- [PROBLEM REQUIREMENTS] From the entries below, report how many lines contain the string "Herr". Give only that number.

(Saved entries)
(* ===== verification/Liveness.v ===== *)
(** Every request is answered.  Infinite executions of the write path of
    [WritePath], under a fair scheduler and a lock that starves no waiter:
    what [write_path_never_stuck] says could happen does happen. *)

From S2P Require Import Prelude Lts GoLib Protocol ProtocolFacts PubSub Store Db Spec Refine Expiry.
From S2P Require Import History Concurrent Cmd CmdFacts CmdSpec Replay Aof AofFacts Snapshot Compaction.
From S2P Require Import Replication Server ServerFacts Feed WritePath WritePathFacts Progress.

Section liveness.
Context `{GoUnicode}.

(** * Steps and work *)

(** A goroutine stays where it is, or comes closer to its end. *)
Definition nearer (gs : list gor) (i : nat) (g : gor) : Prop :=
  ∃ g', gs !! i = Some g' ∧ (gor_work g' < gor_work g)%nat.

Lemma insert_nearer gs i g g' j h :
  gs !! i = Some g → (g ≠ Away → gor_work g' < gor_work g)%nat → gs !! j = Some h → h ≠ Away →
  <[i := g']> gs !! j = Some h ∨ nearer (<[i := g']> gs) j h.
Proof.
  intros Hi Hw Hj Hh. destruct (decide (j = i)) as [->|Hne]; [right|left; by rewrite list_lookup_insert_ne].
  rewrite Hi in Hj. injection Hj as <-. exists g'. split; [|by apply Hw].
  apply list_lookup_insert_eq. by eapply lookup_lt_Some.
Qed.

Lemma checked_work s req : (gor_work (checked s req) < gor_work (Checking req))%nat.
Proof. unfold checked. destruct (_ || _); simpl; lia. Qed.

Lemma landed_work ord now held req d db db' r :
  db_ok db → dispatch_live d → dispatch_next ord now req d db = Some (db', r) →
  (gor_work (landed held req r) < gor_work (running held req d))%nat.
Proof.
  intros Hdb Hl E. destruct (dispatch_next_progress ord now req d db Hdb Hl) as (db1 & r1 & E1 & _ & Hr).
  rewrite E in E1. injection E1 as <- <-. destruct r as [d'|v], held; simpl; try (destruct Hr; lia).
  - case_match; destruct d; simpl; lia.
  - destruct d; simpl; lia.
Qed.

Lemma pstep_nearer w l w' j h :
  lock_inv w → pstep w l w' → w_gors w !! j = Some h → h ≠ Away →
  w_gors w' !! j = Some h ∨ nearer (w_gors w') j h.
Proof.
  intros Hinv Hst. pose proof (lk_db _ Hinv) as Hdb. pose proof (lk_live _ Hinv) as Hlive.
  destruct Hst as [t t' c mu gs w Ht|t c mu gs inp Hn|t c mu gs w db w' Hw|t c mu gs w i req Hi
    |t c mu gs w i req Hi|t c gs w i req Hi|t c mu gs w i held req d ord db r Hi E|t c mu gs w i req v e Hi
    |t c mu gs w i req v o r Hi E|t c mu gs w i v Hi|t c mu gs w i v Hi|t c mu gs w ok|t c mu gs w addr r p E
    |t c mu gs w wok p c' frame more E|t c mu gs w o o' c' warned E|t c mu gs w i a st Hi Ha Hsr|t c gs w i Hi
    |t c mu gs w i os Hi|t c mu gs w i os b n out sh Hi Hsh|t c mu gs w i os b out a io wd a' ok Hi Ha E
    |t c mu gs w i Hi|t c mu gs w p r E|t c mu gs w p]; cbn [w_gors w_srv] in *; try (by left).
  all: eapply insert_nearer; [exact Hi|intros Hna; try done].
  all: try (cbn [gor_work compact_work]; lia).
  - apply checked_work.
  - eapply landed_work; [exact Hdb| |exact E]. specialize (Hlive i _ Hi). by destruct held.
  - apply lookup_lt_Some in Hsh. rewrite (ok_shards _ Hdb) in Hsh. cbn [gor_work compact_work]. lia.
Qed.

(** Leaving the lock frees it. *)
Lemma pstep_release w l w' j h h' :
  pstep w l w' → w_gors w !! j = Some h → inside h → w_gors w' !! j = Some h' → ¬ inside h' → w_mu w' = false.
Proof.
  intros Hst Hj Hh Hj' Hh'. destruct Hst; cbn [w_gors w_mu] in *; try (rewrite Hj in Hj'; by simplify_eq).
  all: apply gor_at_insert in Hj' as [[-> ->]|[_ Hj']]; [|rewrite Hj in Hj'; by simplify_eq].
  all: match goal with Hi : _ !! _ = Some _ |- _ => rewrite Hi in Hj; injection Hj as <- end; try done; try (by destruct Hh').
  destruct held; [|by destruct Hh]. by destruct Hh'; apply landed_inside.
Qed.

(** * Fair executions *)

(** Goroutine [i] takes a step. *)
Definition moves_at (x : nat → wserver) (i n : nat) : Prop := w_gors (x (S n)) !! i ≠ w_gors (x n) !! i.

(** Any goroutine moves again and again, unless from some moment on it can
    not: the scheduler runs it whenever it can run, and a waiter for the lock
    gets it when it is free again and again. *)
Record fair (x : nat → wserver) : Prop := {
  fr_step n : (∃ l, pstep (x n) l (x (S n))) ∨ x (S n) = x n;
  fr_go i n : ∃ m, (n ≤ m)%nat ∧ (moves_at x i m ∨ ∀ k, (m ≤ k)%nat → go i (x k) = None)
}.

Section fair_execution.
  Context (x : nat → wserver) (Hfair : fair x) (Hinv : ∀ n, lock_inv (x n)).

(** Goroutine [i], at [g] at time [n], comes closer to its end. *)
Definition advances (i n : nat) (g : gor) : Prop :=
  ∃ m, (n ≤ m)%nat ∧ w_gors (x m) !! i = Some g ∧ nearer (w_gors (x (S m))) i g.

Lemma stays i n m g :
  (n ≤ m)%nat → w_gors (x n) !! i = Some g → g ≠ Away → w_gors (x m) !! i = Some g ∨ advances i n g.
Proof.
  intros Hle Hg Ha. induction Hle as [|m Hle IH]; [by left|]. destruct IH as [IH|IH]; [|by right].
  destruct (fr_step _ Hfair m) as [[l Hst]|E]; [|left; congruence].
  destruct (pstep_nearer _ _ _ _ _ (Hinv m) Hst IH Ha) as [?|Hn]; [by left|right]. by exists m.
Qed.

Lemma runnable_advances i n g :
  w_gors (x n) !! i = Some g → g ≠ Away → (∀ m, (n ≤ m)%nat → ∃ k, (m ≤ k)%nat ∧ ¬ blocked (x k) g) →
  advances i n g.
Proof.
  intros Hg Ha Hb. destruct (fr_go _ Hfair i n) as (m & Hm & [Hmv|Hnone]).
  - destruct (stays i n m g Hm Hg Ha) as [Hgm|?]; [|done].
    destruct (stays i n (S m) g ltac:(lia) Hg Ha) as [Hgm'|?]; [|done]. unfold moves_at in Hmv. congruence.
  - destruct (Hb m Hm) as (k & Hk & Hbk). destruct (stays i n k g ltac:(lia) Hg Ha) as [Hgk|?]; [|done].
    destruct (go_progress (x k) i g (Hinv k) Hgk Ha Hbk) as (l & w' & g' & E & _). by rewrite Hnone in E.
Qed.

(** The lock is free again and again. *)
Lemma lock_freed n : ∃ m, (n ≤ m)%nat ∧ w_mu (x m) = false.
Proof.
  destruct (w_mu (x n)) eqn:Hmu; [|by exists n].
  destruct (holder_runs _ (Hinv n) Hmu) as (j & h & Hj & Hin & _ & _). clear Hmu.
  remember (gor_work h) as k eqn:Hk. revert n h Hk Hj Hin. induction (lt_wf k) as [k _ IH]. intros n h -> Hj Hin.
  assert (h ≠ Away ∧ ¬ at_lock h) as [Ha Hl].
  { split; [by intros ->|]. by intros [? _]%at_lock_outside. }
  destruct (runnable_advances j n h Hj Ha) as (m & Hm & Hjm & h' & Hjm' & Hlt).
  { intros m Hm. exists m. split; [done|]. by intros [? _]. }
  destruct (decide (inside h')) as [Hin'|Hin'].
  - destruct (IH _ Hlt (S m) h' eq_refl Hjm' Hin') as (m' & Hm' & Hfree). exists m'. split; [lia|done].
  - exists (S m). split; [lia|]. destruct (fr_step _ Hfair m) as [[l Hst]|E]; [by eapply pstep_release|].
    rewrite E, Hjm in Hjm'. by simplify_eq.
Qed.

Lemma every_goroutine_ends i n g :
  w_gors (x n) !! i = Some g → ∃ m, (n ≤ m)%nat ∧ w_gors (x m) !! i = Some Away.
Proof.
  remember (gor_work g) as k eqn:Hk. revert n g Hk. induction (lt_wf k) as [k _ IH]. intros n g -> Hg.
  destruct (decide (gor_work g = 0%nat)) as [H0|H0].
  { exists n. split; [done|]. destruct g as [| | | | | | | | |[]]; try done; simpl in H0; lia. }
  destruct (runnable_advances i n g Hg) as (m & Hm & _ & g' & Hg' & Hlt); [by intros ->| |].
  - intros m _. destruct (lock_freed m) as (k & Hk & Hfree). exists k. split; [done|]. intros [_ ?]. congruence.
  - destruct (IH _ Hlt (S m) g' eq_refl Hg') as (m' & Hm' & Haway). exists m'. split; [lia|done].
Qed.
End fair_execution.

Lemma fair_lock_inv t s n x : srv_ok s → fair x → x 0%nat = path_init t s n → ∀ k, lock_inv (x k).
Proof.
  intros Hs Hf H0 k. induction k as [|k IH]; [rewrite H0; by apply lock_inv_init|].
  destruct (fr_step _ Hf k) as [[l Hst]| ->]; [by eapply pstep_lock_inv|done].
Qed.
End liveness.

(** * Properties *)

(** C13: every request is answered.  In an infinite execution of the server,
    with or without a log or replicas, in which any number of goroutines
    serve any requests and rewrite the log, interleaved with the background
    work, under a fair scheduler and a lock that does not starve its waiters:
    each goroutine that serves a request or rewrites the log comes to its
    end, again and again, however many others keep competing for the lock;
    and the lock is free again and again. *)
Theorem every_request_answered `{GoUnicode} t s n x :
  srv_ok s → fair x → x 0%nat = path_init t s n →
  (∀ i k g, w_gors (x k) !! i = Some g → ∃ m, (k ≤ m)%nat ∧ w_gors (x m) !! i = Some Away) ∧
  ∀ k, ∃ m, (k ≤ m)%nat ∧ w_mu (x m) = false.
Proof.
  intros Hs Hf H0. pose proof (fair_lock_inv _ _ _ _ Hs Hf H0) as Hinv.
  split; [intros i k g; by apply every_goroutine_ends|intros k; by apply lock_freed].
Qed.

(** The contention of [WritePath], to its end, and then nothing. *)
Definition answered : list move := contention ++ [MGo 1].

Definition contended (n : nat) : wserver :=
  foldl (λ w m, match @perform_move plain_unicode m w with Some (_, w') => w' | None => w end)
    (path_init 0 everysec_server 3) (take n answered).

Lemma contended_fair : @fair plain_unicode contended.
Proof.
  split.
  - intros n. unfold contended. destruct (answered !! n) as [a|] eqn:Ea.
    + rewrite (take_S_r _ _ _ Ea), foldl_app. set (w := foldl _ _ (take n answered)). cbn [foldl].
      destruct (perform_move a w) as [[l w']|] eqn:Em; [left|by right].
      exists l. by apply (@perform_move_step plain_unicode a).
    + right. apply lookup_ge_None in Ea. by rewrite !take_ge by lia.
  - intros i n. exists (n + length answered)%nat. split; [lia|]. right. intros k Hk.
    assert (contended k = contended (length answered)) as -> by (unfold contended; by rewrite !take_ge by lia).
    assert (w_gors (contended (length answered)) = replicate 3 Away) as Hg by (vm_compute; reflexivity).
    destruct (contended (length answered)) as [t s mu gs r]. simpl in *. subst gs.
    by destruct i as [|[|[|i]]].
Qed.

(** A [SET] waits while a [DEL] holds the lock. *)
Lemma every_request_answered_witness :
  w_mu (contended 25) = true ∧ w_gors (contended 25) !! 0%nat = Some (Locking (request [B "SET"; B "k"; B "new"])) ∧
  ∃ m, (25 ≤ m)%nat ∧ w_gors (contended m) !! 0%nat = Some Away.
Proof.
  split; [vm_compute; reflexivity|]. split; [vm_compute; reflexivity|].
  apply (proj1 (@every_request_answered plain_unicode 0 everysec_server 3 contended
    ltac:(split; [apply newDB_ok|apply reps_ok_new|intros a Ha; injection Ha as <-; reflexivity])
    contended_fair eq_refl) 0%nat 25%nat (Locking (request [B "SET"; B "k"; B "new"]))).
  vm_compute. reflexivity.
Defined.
* * *
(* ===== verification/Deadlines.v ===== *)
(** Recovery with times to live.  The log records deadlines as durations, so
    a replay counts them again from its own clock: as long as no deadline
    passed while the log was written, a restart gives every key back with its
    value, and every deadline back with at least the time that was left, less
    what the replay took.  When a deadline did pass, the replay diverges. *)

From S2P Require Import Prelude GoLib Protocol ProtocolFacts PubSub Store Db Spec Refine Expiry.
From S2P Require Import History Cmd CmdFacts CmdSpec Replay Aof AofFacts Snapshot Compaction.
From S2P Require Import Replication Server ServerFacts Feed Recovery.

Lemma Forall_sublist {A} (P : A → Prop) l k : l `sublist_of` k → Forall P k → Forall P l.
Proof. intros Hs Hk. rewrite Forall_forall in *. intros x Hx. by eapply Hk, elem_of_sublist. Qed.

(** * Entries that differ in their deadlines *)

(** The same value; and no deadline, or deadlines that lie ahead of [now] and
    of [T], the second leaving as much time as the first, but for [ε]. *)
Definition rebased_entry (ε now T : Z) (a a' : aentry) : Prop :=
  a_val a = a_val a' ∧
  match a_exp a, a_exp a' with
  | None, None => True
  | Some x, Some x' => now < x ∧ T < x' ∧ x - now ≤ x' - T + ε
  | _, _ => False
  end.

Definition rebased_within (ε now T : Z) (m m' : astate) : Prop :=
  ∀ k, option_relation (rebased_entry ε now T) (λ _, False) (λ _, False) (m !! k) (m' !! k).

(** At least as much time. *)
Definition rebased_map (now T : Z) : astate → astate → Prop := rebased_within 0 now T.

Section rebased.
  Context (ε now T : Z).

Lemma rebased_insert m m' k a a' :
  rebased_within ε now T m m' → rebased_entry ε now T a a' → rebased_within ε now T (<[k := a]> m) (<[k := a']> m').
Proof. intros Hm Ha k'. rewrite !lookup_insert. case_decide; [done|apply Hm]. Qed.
--
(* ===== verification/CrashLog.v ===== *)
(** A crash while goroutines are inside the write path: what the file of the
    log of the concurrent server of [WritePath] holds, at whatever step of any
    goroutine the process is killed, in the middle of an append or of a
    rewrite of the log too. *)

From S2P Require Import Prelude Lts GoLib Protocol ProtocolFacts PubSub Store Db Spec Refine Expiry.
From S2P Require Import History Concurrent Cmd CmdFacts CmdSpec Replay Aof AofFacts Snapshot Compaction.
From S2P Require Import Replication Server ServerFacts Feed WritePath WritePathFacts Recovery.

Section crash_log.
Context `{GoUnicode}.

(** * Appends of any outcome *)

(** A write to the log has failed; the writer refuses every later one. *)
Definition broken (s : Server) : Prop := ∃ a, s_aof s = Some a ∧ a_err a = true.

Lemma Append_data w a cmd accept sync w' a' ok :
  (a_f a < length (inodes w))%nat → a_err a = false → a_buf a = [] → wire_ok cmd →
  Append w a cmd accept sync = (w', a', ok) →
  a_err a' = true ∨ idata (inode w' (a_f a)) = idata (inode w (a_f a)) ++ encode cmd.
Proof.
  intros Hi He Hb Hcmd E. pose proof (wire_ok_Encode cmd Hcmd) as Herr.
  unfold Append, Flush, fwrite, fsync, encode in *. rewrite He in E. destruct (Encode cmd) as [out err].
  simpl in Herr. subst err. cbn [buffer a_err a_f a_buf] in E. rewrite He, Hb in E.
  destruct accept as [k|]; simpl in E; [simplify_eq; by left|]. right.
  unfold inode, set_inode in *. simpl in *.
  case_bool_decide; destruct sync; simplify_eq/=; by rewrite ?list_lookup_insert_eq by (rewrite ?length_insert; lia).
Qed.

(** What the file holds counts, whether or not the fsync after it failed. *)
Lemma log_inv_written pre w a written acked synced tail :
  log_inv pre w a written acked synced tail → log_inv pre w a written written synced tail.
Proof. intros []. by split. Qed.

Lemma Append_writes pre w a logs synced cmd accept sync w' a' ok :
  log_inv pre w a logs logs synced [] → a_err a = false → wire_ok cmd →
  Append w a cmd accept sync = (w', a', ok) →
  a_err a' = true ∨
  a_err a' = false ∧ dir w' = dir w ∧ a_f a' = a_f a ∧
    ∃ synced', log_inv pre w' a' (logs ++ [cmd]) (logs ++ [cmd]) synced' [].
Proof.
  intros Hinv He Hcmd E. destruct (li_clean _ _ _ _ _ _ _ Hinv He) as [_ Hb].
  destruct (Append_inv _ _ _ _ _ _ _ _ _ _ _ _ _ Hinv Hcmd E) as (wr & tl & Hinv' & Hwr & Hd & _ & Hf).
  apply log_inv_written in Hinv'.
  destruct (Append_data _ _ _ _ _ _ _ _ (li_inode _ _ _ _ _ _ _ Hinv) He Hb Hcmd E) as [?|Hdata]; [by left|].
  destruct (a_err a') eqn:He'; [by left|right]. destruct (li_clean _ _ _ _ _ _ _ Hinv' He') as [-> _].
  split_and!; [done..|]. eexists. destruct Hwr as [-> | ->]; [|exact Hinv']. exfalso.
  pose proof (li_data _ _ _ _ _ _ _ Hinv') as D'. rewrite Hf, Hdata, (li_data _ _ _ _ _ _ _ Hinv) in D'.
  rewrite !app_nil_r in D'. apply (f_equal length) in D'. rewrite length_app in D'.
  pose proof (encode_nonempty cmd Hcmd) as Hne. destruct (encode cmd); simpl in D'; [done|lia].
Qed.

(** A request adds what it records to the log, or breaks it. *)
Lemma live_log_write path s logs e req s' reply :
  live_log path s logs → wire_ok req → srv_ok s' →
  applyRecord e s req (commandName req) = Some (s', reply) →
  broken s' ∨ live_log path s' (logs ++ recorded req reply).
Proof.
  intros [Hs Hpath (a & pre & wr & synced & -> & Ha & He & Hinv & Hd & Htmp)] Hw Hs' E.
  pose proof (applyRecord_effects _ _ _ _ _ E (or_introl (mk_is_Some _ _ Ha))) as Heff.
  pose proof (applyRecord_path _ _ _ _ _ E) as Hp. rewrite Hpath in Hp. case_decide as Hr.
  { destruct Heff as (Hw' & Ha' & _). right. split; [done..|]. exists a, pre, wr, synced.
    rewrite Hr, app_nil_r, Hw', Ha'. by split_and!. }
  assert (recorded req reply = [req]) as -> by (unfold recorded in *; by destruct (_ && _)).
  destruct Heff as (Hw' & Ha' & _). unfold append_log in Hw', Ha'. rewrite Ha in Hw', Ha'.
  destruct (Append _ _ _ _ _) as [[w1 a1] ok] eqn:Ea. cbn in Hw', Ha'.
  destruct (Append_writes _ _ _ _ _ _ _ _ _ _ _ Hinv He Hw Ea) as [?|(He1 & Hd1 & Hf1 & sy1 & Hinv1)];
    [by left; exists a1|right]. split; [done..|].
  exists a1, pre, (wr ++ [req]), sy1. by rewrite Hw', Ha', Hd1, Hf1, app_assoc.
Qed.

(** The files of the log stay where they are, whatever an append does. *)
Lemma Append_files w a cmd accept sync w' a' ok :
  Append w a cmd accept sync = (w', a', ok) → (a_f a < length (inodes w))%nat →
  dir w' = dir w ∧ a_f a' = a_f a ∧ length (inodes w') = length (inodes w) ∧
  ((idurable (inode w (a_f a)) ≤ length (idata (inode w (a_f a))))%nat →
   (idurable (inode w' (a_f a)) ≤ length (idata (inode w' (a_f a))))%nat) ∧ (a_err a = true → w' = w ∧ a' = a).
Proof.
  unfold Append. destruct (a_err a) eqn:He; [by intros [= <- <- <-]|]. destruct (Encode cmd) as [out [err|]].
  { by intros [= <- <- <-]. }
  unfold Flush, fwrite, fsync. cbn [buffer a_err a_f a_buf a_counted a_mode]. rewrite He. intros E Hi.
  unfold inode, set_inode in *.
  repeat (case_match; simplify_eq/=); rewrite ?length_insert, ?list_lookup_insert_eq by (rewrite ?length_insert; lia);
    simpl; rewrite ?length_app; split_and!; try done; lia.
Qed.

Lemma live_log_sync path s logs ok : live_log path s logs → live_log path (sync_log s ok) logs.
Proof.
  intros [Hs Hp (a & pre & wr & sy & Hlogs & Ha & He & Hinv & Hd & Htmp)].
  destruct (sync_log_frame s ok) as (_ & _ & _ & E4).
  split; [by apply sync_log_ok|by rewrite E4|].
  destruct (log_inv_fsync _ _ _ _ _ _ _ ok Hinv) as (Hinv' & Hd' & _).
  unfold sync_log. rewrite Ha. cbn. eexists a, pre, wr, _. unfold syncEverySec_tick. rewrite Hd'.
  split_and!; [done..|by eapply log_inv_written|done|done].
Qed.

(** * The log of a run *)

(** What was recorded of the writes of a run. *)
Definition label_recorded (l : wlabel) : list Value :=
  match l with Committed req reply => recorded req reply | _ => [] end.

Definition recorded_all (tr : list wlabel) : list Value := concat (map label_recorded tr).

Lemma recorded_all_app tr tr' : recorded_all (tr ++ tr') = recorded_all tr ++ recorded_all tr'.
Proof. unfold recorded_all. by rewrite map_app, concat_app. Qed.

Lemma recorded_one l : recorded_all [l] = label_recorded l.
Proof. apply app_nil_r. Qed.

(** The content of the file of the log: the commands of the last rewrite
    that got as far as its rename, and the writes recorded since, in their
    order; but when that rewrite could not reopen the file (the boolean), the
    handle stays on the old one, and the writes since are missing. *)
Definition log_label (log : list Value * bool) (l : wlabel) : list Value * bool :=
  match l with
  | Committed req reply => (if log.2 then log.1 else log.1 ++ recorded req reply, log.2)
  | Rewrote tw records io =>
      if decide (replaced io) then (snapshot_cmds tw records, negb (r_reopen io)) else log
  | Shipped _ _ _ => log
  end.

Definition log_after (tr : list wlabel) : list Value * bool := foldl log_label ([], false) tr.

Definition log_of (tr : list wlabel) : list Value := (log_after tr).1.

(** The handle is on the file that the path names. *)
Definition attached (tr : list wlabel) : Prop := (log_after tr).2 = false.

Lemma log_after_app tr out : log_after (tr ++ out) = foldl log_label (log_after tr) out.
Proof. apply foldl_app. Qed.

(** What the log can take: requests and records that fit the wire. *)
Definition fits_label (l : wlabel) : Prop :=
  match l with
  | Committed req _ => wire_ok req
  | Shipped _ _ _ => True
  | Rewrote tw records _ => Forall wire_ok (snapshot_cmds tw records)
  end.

- [EXERCISE ANSWER] 2